▸ **EXERCISE PROMPT**:
Locate the word "Hcmd" in the data below, then copy every line that holds it.

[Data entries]

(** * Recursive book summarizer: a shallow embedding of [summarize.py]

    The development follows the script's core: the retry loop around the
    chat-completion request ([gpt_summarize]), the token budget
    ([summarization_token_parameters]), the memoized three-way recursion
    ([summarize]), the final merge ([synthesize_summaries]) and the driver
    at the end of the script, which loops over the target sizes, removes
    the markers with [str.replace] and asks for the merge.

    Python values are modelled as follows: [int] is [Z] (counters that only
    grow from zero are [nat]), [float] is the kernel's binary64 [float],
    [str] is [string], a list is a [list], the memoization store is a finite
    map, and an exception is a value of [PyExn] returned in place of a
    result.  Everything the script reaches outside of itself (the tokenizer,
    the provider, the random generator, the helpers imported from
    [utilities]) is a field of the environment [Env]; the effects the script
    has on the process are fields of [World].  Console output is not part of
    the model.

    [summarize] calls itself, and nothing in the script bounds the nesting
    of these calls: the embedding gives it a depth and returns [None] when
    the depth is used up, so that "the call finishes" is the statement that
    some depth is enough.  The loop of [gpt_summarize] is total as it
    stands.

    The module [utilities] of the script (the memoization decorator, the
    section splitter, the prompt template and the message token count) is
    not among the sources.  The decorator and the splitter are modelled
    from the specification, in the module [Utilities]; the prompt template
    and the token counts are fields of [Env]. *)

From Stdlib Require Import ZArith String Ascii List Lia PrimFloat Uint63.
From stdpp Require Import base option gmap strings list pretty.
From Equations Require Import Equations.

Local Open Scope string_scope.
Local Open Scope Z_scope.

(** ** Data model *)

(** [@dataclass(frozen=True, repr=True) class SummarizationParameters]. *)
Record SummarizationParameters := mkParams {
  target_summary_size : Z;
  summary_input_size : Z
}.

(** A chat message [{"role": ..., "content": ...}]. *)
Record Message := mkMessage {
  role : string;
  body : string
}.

...

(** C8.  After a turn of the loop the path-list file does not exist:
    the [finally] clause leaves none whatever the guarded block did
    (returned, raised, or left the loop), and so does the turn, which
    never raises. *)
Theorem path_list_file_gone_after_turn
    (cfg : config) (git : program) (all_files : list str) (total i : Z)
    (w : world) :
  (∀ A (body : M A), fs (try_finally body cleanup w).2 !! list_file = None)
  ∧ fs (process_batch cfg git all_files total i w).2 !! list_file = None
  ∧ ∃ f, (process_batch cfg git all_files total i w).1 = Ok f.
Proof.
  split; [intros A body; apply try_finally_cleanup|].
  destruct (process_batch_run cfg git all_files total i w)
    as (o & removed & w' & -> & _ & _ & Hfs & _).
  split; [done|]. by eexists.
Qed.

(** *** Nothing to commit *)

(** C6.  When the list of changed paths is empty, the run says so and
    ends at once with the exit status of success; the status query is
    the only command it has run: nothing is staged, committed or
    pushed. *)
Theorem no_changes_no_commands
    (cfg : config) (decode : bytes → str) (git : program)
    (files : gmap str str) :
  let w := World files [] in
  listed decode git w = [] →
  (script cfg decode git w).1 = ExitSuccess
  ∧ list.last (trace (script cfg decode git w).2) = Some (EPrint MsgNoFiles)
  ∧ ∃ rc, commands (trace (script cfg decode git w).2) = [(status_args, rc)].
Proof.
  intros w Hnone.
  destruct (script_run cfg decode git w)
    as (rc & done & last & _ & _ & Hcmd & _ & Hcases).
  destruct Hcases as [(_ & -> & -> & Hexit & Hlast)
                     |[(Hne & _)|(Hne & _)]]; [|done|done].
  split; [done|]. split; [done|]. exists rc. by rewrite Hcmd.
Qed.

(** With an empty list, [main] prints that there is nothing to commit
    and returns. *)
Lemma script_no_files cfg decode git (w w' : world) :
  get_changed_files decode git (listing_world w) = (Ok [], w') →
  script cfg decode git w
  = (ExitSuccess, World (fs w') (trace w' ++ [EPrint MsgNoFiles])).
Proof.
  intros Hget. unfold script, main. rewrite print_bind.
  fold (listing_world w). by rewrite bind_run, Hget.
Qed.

▸ **RESPONSE**:
    as (rc & done & last & _ & _ & Hcmd & _ & Hcases).
  split; [done|]. split; [done|]. exists rc. by rewrite Hcmd.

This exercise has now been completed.